==== RAW DATA

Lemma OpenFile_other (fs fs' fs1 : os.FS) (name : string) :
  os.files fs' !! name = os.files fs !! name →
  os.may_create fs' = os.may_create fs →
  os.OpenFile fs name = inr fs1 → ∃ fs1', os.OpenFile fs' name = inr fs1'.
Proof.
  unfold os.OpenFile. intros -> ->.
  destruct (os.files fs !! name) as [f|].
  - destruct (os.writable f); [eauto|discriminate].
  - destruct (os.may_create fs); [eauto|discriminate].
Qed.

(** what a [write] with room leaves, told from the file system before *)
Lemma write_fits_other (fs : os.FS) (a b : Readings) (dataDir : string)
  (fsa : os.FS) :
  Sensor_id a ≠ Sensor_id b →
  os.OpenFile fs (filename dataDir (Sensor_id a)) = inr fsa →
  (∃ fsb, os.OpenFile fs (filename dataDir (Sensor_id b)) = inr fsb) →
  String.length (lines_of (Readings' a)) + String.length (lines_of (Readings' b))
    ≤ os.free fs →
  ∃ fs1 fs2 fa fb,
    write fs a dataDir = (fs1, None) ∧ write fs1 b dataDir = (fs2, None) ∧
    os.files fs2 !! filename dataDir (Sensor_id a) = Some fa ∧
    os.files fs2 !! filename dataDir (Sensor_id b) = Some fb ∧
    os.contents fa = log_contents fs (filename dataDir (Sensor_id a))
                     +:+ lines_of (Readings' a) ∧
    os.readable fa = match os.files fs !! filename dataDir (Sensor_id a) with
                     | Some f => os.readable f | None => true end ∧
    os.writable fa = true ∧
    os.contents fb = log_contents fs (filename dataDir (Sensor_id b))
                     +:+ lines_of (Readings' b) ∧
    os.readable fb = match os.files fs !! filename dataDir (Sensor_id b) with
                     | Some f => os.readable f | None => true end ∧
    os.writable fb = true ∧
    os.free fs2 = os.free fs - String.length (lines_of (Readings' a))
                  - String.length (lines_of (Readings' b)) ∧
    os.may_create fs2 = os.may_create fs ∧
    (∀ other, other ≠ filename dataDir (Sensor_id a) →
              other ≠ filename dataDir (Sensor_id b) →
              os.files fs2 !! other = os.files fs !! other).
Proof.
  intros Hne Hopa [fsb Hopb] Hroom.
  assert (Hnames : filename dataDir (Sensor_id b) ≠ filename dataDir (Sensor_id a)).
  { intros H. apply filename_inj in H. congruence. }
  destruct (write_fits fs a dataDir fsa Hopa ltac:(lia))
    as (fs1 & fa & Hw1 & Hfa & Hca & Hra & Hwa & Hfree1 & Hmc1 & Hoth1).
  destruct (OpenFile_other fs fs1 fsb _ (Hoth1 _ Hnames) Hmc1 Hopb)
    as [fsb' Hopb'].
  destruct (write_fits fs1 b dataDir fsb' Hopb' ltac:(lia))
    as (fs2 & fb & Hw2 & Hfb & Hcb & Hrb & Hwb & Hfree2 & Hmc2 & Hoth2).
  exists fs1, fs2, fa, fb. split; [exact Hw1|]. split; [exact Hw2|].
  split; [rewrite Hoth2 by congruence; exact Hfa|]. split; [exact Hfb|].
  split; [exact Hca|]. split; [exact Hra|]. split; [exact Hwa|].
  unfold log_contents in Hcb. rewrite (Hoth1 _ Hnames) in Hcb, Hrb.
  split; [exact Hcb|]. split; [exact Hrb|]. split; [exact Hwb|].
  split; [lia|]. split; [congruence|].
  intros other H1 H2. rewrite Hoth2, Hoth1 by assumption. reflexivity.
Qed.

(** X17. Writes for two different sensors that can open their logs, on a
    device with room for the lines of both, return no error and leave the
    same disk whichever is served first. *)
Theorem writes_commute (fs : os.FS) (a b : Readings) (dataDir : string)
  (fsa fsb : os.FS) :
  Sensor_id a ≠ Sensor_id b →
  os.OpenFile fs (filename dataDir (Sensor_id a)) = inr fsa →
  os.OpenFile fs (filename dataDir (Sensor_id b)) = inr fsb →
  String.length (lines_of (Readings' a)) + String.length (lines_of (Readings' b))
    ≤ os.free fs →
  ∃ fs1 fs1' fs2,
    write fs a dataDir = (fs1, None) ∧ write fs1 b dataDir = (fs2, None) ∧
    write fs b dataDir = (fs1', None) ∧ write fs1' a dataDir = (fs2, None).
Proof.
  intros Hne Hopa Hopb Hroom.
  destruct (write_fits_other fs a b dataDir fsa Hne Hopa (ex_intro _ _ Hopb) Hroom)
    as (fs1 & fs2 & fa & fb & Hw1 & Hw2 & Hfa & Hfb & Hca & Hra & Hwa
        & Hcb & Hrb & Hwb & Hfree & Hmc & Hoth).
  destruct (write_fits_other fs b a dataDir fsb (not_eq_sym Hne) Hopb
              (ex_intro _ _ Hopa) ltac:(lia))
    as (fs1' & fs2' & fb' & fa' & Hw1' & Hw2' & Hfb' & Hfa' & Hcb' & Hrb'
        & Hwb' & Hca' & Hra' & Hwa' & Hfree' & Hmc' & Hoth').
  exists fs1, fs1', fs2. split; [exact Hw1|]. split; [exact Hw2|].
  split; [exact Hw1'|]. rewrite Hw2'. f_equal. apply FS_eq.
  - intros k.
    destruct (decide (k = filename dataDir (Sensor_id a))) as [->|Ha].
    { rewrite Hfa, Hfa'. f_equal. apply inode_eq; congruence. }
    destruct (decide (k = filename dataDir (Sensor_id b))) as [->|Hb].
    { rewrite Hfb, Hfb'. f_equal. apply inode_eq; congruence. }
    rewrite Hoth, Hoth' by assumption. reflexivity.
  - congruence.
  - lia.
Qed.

========

→ PROBLEM DESCRIPTION
Lines from the one that contains "- intros k." through the final line of the entries must be duplicated exactly, and no other lines.

→ YOUR SOLUTION
  - intros k.
    destruct (decide (k = filename dataDir (Sensor_id a))) as [->|Ha].
    { rewrite Hfa, Hfa'. f_equal. apply inode_eq; congruence. }
    destruct (decide (k = filename dataDir (Sensor_id b))) as [->|Hb].
    { rewrite Hfb, Hfb'. f_equal. apply inode_eq; congruence. }
    rewrite Hoth, Hoth' by assumption. reflexivity.
  - congruence.
  - lia.
Qed.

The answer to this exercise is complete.